Stored data: Begin
(** * streamoly.py: a shallow embedding and its verified properties

    The dashboard script [streamoly.py] loads a venue table, sends one HTTP
    GET to a remote service, turns the CSV answer into map layers and shows
    them.  This development embeds the script function by function:

    - Python [str] values are [string]s (characters are code points 0..255);
    - Python [float] values are the kernel's binary64 floats ([PrimFloat]),
      so that division by zero, NaN and truncation behave as in CPython and
      NumPy;
    - the [params] dictionary is an association list in insertion order;
    - the libraries the script calls ([requests], [pandas.read_csv], the
      Streamlit widgets) are a record of oracles, [World];
    - Streamlit output and the outgoing request are events appended to a log,
      and exceptions are values of [exn] threaded by a small monad. *)

From Stdlib Require Import ZArith List String Ascii Bool Lia.
From Stdlib Require Import DecimalString DecimalNat DecimalZ.
From Stdlib Require Import Floats.
Import ListNotations.

Local Open Scope string_scope.
Local Open Scope Z_scope.

(* ================================================================== *)
(** * Python strings *)
(* ================================================================== *)

Module PyStr.

(** [str.isspace] on the code points below 256. *)
Definition is_space (c : ascii) : bool :=
  let n := nat_of_ascii c in
  ((9 <=? n) && (n <=? 13))%nat || ((28 <=? n) && (n <=? 32))%nat
  || (n =? 133)%nat || (n =? 160)%nat.

(** [s.lstrip(chars)] for a set of characters given as a predicate. *)
Fixpoint lstrip_by (p : ascii -> bool) (s : string) : string :=
  match s with
  | EmptyString => EmptyString
  | String c r => if p c then lstrip_by p r else s
  end.

(** [s.rstrip(chars)]: a character is dropped when it is in the set and
    everything after it was dropped too. *)
Fixpoint rstrip_by (p : ascii -> bool) (s : string) : string :=
  match s with
  | EmptyString => EmptyString
  | String c r =>
      match rstrip_by p r with
      | EmptyString => if p c then EmptyString else String c EmptyString
      | r' => String c r'
      end
  end.

(** [s.strip()] *)
Definition strip (s : string) : string := rstrip_by is_space (lstrip_by is_space s).

(** [s.lstrip("#")] *)
Definition lstrip_hash (s : string) : string :=
  lstrip_by (fun c => Ascii.eqb c "#") s.

(** [s[:n]] *)
Fixpoint prefix_to (n : nat) (s : string) : string :=
  match n, s with
  | O, _ => EmptyString
  | S _, EmptyString => EmptyString
  | S n', String c r => String c (prefix_to n' r)
  end.

(** [s[i:i+2]]; out-of-range bounds are clipped, as Python slices are. *)
Definition slice2 (i : nat) (s : string) : string := substring i 2 s.

(** [sep.join(items)] *)
Fixpoint join (sep : string) (items : list string) : string :=
  match items with
  | [] => EmptyString
  | [x] => x
  | x :: rest => x ++ sep ++ join sep rest
  end.

(** [str(i)] for a non-negative index, as the f-string [f"{i}"] prints it. *)
Definition str_of_nat (n : nat) : string := NilEmpty.string_of_uint (Nat.to_uint n).

(** [str(z)] for an integer. *)
Definition str_of_Z (z : Z) : string := NilZero.string_of_int (Z.to_int z).

(** The value of one base-16 digit. *)
Definition hex_val (c : ascii) : option Z :=
  let n := Z.of_nat (nat_of_ascii c) in
  if (48 <=? n) && (n <=? 57) then Some (n - 48)
  else if (97 <=? n) && (n <=? 102) then Some (n - 87)
  else if (65 <=? n) && (n <=? 70) then Some (n - 55)
  else None.

(** The digit part of an integer literal in base 16: digits, with single
    underscores allowed between two digits.  [prev] tells whether the
    previous character was a digit. *)
Fixpoint hex_digits (acc : Z) (prev : bool) (s : string) : option Z :=
  match s with
  | EmptyString => if prev then Some acc else None
  | String c r =>
      if Ascii.eqb c "_" then (if prev then hex_digits acc false r else None)
      else match hex_val c with
           | Some d => hex_digits (16 * acc + d) true r
           | None => None
           end
  end.

(** The white space [int] skips around a literal: the six characters of
    C's [isspace] and, above code point 127, what [str.isspace] accepts.
    The separators U+001C to U+001F, which [str.strip] removes, are not
    skipped. *)
Definition is_int_space (c : ascii) : bool :=
  let n := nat_of_ascii c in
  ((9 <=? n) && (n <=? 13))%nat || (n =? 32)%nat
  || (n =? 133)%nat || (n =? 160)%nat.

(** [int(s, 16)]: surrounding white space, an optional sign, an optional
    [0x] or [0X] prefix (one underscore may follow it), then the digits.
    [None] stands for the [ValueError] Python raises. *)
Definition int16 (s : string) : option Z :=
  let s1 := rstrip_by is_int_space (lstrip_by is_int_space s) in
  let '(neg, s2) :=
    match s1 with
    | String c r =>
        if Ascii.eqb c "+" then (false, r)
        else if Ascii.eqb c "-" then (true, r)
        else (false, s1)
    | EmptyString => (false, s1)
    end in
  let s3 :=
    match s2 with
    | String z (String x r) =>
        if Ascii.eqb z "0" && (Ascii.eqb x "x" || Ascii.eqb x "X")
        then match r with
             | String u r' => if Ascii.eqb u "_" then r' else r
             | EmptyString => r
             end
        else s2
    | _ => s2
    end in
  match hex_digits 0 false s3 with
  | Some v => Some (if neg then - v else v)
  | None => None
  end.

End PyStr.

(* ================================================================== *)
(** * [hex_to_rgb] *)
(* ================================================================== *)

(** [tuple(int(hex_color[i : i + 2], 16) for i in (0, 2, 4))] after
    [hex_color = hex_color.lstrip("#")]; [None] when one conversion raises. *)
Definition hex_to_rgb (hex_color : string) : option (Z * Z * Z) :=
  let hex_color := PyStr.lstrip_hash hex_color in
  match PyStr.int16 (PyStr.slice2 0 hex_color),
        PyStr.int16 (PyStr.slice2 2 hex_color),
        PyStr.int16 (PyStr.slice2 4 hex_color) with
  | Some r, Some g, Some b => Some (r, g, b)
  | _, _, _ => None
  end.

(* ================================================================== *)
(** * Python dictionaries, exceptions and the event log *)
(* ================================================================== *)

(** A [dict] in insertion order.  [d[k] = v] overwrites the value of a key
    that is present (keeping its position) and appends a new key. *)
Definition dict (V : Type) : Type := list (string * V).

Fixpoint dict_set {V : Type} (d : dict V) (k : string) (v : V) : dict V :=
  match d with
  | [] => [(k, v)]
  | (k', v') :: d' =>
      if String.eqb k' k then (k', v) :: d' else (k', v') :: dict_set d' k v
  end.

Fixpoint dict_get {V : Type} (d : dict V) (k : string) : option V :=
  match d with
  | [] => None
  | (k', v') :: d' => if String.eqb k' k then Some v' else dict_get d' k
  end.
Definition with_heap (h : gmap loc (list Q)) (s : Motion_planning) : Motion_planning :=
  {| env := env s; left_arm_DOF := left_arm_DOF s; right_arm_DOF := right_arm_DOF s;
     plan_arm := plan_arm s; target := target s; request := request s;
     traj := traj s; heap := h; calls := calls s |}.

Definition with_calls (l : list event) (s : Motion_planning) : Motion_planning :=
  {| env := env s; left_arm_DOF := left_arm_DOF s; right_arm_DOF := right_arm_DOF s;
     plan_arm := plan_arm s; target := target s; request := request s;
     traj := traj s; heap := heap s; calls := l |}.

(** ** State and exception monad *)

Inductive outcome (A : Type) : Type :=
| Ret (a : A) (s : Motion_planning)
| Raise (e : exn) (s : Motion_planning).
Arguments Ret {A} a s.
Arguments Raise {A} e s.

Definition final {A} (o : outcome A) : Motion_planning :=
  match o with Ret _ s => s | Raise _ s => s end.

Definition M (A : Type) : Type := Motion_planning -> outcome A.

Definition ret {A} (a : A) : M A := fun s => Ret a s.
Definition raise {A} (e : exn) : M A := fun s => Raise e s.
Definition bind {A B} (m : M A) (k : A -> M B) : M B :=
  fun s => match m s with
           | Ret a s' => k a s'
           | Raise e s' => Raise e s'
           end.
Definition get : M Motion_planning := fun s => Ret s s.
Definition modify (f : Motion_planning -> Motion_planning) : M unit :=
  fun s => Ret tt (f s).
Definition from_option {A} (e : exn) (o : option A) : M A :=
  match o with Some a => ret a | None => raise e end.

Notation "x <- m ;; k" := (bind m (fun x => k))
  (at level 100, m at next level, right associativity).
Notation "m ;;; k" := (bind m (fun _ => k))
  (at level 100, right associativity).

(** ** The request builder, lines 48-118 *)

Definition cart_vel (name link : string) (n_steps : Z) : json :=
  JDict [("type", JStr "cart_vel");
         ("name", JStr name);
         ("params", JDict [("max_displacement", JInt 1);
                           ("first_step", JInt 0);
                           ("last_step", JInt (n_steps - 1));
                           ("link", JStr link)])].

Definition collision_cost (continuous : bool) : json :=
  JDict [("type", JStr "collision");
         ("params", JDict [("coeffs", JList [JInt 10000]);
                           ("dist_pen", JList [JFloat (1 # 10)]);
                           ("continuous", JBool continuous)])].

Definition request_document (manip : string) (joint_target : waypoint) (n_steps : Z) : dict :=
  [("basic_info", JDict [("n_steps", JInt n_steps);
                         ("manip", JStr manip);
                         ("start_fixed", JBool true)]);
   ("costs", JList [JDict [("type", JStr "joint_vel");
                           ("params", JDict [("coeffs", JList [JInt 100; JInt 100; JInt 1])])];
                    collision_cost true;
                    collision_cost false]);
   ("constraints", JList [JDict [("type", JStr "joint");
                                 ("params", JDict [("vals", json_of_waypoint joint_target)])];
                          cart_vel "s0_vel" "s0" n_steps;
                          cart_vel "s1_vel" "s1" n_steps])].

(** [__set_request(manip, joint_target, n_steps)] *)
Definition set_request (manip : string) (joint_target : waypoint) (n_steps : Z) : M unit :=
  modify (fun s =>
    {| env := env s; left_arm_DOF := left_arm_DOF s; right_arm_DOF := right_arm_DOF s;
       plan_arm := manip; target := joint_target;
       request := request_document manip joint_target n_steps;
       traj := traj s; heap := heap s; calls := calls s |}).

(** ** Accessors, lines 121-136 *)

(** [get_manip(name)]: the name of the manipulator it returns, [None] for
    Python's [None]. *)
Definition get_manip (name : string) : option string :=
  if String.eqb name "left_arm" then Some "left_arm"
  else if String.eqb name "right_arm" then Some "right_arm"
  else None.

(** The list object behind a reference. *)
Definition deref (l : loc) (s : Motion_planning) : list Q :=
  default [] (heap s !! l).

(** [set_manip(name, DOF)]; [DOF] is a reference to the caller's list, and
    it is the reference that is stored. *)
Definition set_manip (name : string) (DOF : loc) : M unit :=
  if negb (String.eqb name "left_arm" || String.eqb name "right_arm")
  then raise AssertionError
  else
    (if String.eqb name "left_arm" then modify (with_left_arm_DOF DOF)
     else if String.eqb name "right_arm" then modify (with_right_arm_DOF DOF)
     else ret tt) ;;;
    arm <- from_option AttributeError (get_manip name) ;;
    modify (fun s => with_env (SetDOFValues W (deref DOF s) (GetArmIndices W arm) (env s)) s).

(** ** The safety validator, lines 201-212
    ([time.sleep] has no effect on the state.) *)

(** The [for t in trajectory] loop on the environment alone: the verdict
    and the environment it leaves. *)
Fixpoint check_samples (idx : list nat) (ts : waypoints) (e : Env W) : bool * Env W :=
  match ts with
  | [] => (true, e)
  | t :: ts' =>
      let e' := SetDOFValues W t idx e in
      if CheckCollision W e' then (false, e') else check_samples idx ts' e'
  end.

Definition check_safe_env (idx : list nat) (ts : waypoints) (e : Env W) : bool * Env W :=
  check_samples idx ts (SetCollisionOptions W (CO_Contacts W) e).

(** [__check_safe(trajectory)] *)
Definition check_safe (ts : waypoints) : M bool :=
  fun s =>
    let r := check_safe_env (GetArmIndices W (plan_arm s)) ts (env s) in
    Ret (fst r) (with_env (snd r) s).

(** [simulate()], lines 196-199 *)
Definition simulate : M unit :=
  modify (fun s =>
    with_env (fold_left (fun e t => SetDOFValues W t (GetArmIndices W (plan_arm s)) e)
                        (traj s) (env s)) s).

(** ** The coarse planner adapter, lines 214-249
    The planners run under a robot state saver and leave the environment as
    they found it. *)
Definition init_traj (manip : string) (joint_target : list waypoint) (algorithm : string)
  : M waypoints :=
  arm <- from_option AttributeError (get_manip manip) ;;
  modify (fun s => with_env (SetActiveDOFs W (GetArmIndices W arm) (env s)) s) ;;;
  s <- get ;;
  dof <- from_option AttributeError (right_arm_DOF s) ;;
  modify (fun s => with_env (SetActiveDOFValues W (deref dof s) (env s)) s) ;;;
  modify (fun s => with_env (SetActiveManipulator W arm (env s)) s) ;;;
  goal <- from_option IndexError (head joint_target) ;;
  s <- get ;;
  planned <- from_option AssertionError (PlanPath W (String.append "OMPL_" algorithm) (env s) goal) ;;
  from_option AssertionError (SimplifyPath W (env s) planned).

(** ** The escalation controller, lines 138-194 *)

(** [eval('self.' + name + '_DOF')]: the reference held by the attribute. *)
Definition eval_arm_DOF (name : string) : M loc :=
  s <- get ;;
  if String.eqb name "left_arm" then from_option AttributeError (left_arm_DOF s)
  else if String.eqb name "right_arm" then from_option AttributeError (right_arm_DOF s)
  else raise AttributeError.

Definition straight_line (endpoint : waypoint) : json :=
  JDict [("type", JStr "straight_line"); ("endpoint", json_of_waypoint endpoint)].

Definition stationary : json := JDict [("type", JStr "stationary")].

Definition set_init_info (v : json) : M unit :=
  modify (fun s => with_request (dict_update "init_info" v (request s)) s).

(** The branch [j == 1], lines 175-178.  [pull_back] is the stored list
    object itself; its last entry is overwritten in the store.  The request
    refers to that object and is serialised right after the branch, so the
    document carries the contents the object has here. *)
Definition init_retracted : M unit :=
  s <- get ;;
  limit <- from_option IndexError (last (GetDOFLimits_lower W (env s))) ;;
  pull_back <- eval_arm_DOF (plan_arm s) ;;
  v <- from_option IndexError (last (deref pull_back s)) ;;
  let vals := <[ pred (length (deref pull_back s)) := py_max limit (v - 5) ]> (deref pull_back s) in
  modify (fun s => with_heap (<[ pull_back := vals ]> (heap s)) s) ;;;
  set_init_info (straight_line vals).

(** The choice of [init_info], lines 165-181. *)
Definition choose_init_info (j : nat) : M unit :=
  modify (fun s => with_request (dict_del "init_info" (request s)) s) ;;;
  if Nat.eqb j 0 then (s <- get ;; set_init_info (straight_line (target s)))
  else if Nat.eqb j 1 then init_retracted
  else if Nat.eqb j 2 then set_init_info stationary
  else ret tt.

(** One pass of the body of [for j in range(3)] up to the verdict,
    lines 165-187: the candidate and whether it was judged safe. *)
Definition attempt (i j : nat) : M (waypoints * bool) :=
  choose_init_info j ;;;
  s <- get ;;
  let jd := JDict (request s) in
  let result := OptimizeProblem W jd (env s) in
  modify (with_calls (calls s ++ [ {| ev_segment := i; ev_strategy := j;
                                      ev_request := jd; ev_env := env s |} ])) ;;;
  safe <- check_safe result ;;
  ret (result, safe).

(** [for j in js], with [break] on a safe candidate and the exception of
    line 192; [result] is the variable of that name (unbound before the
    first pass). *)
Fixpoint attempts (i : nat) (js : list nat) (result : option waypoints)
  : M (option waypoints) :=
  match js with
  | [] => ret result
  | j :: js' =>
      r <- attempt i j ;;
      if snd r then ret (Some (fst r))
      else if Nat.eqb j 2 then raise NoSafePath
      else attempts i js' (Some (fst r))
  end.

(** The body of [for i in range(len(trajectory) - 1)], lines 156-193. *)
Definition refine_segment (manip : string) (trajectory : waypoints) (i : nat) : M unit :=
  w1 <- from_option IndexError (trajectory !! (i + 1)%nat) ;;
  w0 <- from_option IndexError (trajectory !! i) ;;
  let eff1 := get_endEffector_fromDOF W w1 in
  let eff2 := get_endEffector_fromDOF W w0 in
  let dis := linalg_norm_diff W eff1 eff2 in
  let n_steps := n_steps_of dis in
  set_request manip w1 n_steps ;;;
  modify (fun s => with_env (SetDOFValues W w0 (GetArmIndices W (plan_arm s)) (env s)) s) ;;;
  result <- attempts i [0; 1; 2]%nat None ;;
  r <- from_option NameError result ;;
  modify (fun s => with_traj (traj s ++ r) s).

Fixpoint segments (manip : string) (trajectory : waypoints) (ixs : list nat) : M unit :=
  match ixs with
  | [] => ret tt
  | i :: ixs' => refine_segment manip trajectory i ;;; segments manip trajectory ixs'
  end.

(** [optimize(manip, joint_target, algorithm)] *)
Definition optimize (manip : string) (joint_target : list waypoint) (algorithm : string)
  : M unit :=
  trajectory <- init_traj manip joint_target algorithm ;;
  modify (with_traj []) ;;;
  segments manip trajectory (seq 0 (length trajectory - 1)).

(** Lines 266-267: playback follows a completed [optimize]. *)
Definition plan_and_play (manip : string) (joint_target : list waypoint) (algorithm : string)
  : M unit :=
  optimize manip joint_target algorithm ;;; simulate.

End Controller.

Arguments Ret {W A} a s.
Arguments Raise {W A} e s.

(** ** Functions and predicates of the log *)

Section Log.

Context {W : World}.

(** The candidate the optimizer returned at a logged call. *)
Definition candidate (ev : @event W) : waypoints :=
  OptimizeProblem W (ev_request ev) (ev_env ev).

(** The verdict of [__check_safe] on that candidate; the validator runs
    right after the call, on the environment of the call, while [plan_arm]
    is [manip]. *)
Definition judged_safe (manip : string) (ev : @event W) : bool :=
  fst (check_safe_env (GetArmIndices W manip) (candidate ev) (ev_env ev)).

(** The environment after posing the samples [ts] one after the other. *)
Definition pose_after (idx : list nat) (ts : waypoints) (e : Env W) : Env W :=
  fold_left (fun e t => SetDOFValues W t idx e) ts e.

(** Contact at the [k]-th sample, the samples before it having been posed. *)
Definition contact_at (idx : list nat) (ts : waypoints) (e : Env W) (k : nat) : bool :=
  CheckCollision W (pose_after idx (take (S k) ts) e).

(** The reference [eval('self.' + name + '_DOF')] yields, when the
    attribute exists. *)
Definition stored_ref (name : string) (s : @Motion_planning W) : option loc :=
  if String.eqb name "left_arm" then left_arm_DOF s
  else if String.eqb name "right_arm" then right_arm_DOF s
  else None.

(** The strategies logged for segment [i], in the order of the calls. *)
Definition strategies_of (i : nat) (evs : list (@event W)) : list nat :=
  map ev_strategy (List.filter (fun ev => Nat.eqb (ev_segment ev) i) evs).

(** [np.linalg.norm(np.array(eff1) - np.array(eff2))] of lines 157-159,
    for the segment from [w0] to [w1]. *)
Definition displacement (w0 w1 : waypoint) : Q :=
  linalg_norm_diff W (get_endEffector_fromDOF W w1) (get_endEffector_fromDOF W w0).

(** The [init_info] that goes with strategy [j] for the target [w1]. *)
Definition init_info_for (j : nat) (w1 : waypoint) (v : json) : Prop :=
  match j with
  | 0 => v = straight_line w1
  | 1 => exists pull_back, v = straight_line pull_back
  | 2 => v = stationary
  | _ => False
  end%nat.

Definition built_request (manip : string) (w1 : waypoint) (n : Z) (j : nat) (jd : json) : Prop :=
  exists v, jd = JDict (request_document manip w1 n ++ [("init_info", v)]) /\
            init_info_for j w1 v.

(** What holds of the object between the attempts of one segment. *)
Definition seg_inv (manip : string) (w1 : waypoint) (n : Z) (s : @Motion_planning W) : Prop :=
  plan_arm s = manip /\ target s = w1 /\
  dict_del "init_info" (request s) = request_document manip w1 n.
Stored data: End
> To do: Everything from the first line of the data through the line containing "((9 <=? n) && (n <=? 13))%nat || ((28" should be echoed exactly. Add nothing.

> Your response:
(** * streamoly.py: a shallow embedding and its verified properties

    The dashboard script [streamoly.py] loads a venue table, sends one HTTP
    GET to a remote service, turns the CSV answer into map layers and shows
    them.  This development embeds the script function by function:

    - Python [str] values are [string]s (characters are code points 0..255);
    - Python [float] values are the kernel's binary64 floats ([PrimFloat]),
      so that division by zero, NaN and truncation behave as in CPython and
      NumPy;
    - the [params] dictionary is an association list in insertion order;
    - the libraries the script calls ([requests], [pandas.read_csv], the
      Streamlit widgets) are a record of oracles, [World];
    - Streamlit output and the outgoing request are events appended to a log,
      and exceptions are values of [exn] threaded by a small monad. *)

From Stdlib Require Import ZArith List String Ascii Bool Lia.
From Stdlib Require Import DecimalString DecimalNat DecimalZ.
From Stdlib Require Import Floats.
Import ListNotations.

Local Open Scope string_scope.
Local Open Scope Z_scope.

(* ================================================================== *)
(** * Python strings *)
(* ================================================================== *)

Module PyStr.

(** [str.isspace] on the code points below 256. *)
Definition is_space (c : ascii) : bool :=
  let n := nat_of_ascii c in
  ((9 <=? n) && (n <=? 13))%nat || ((28 <=? n) && (n <=? 32))%nat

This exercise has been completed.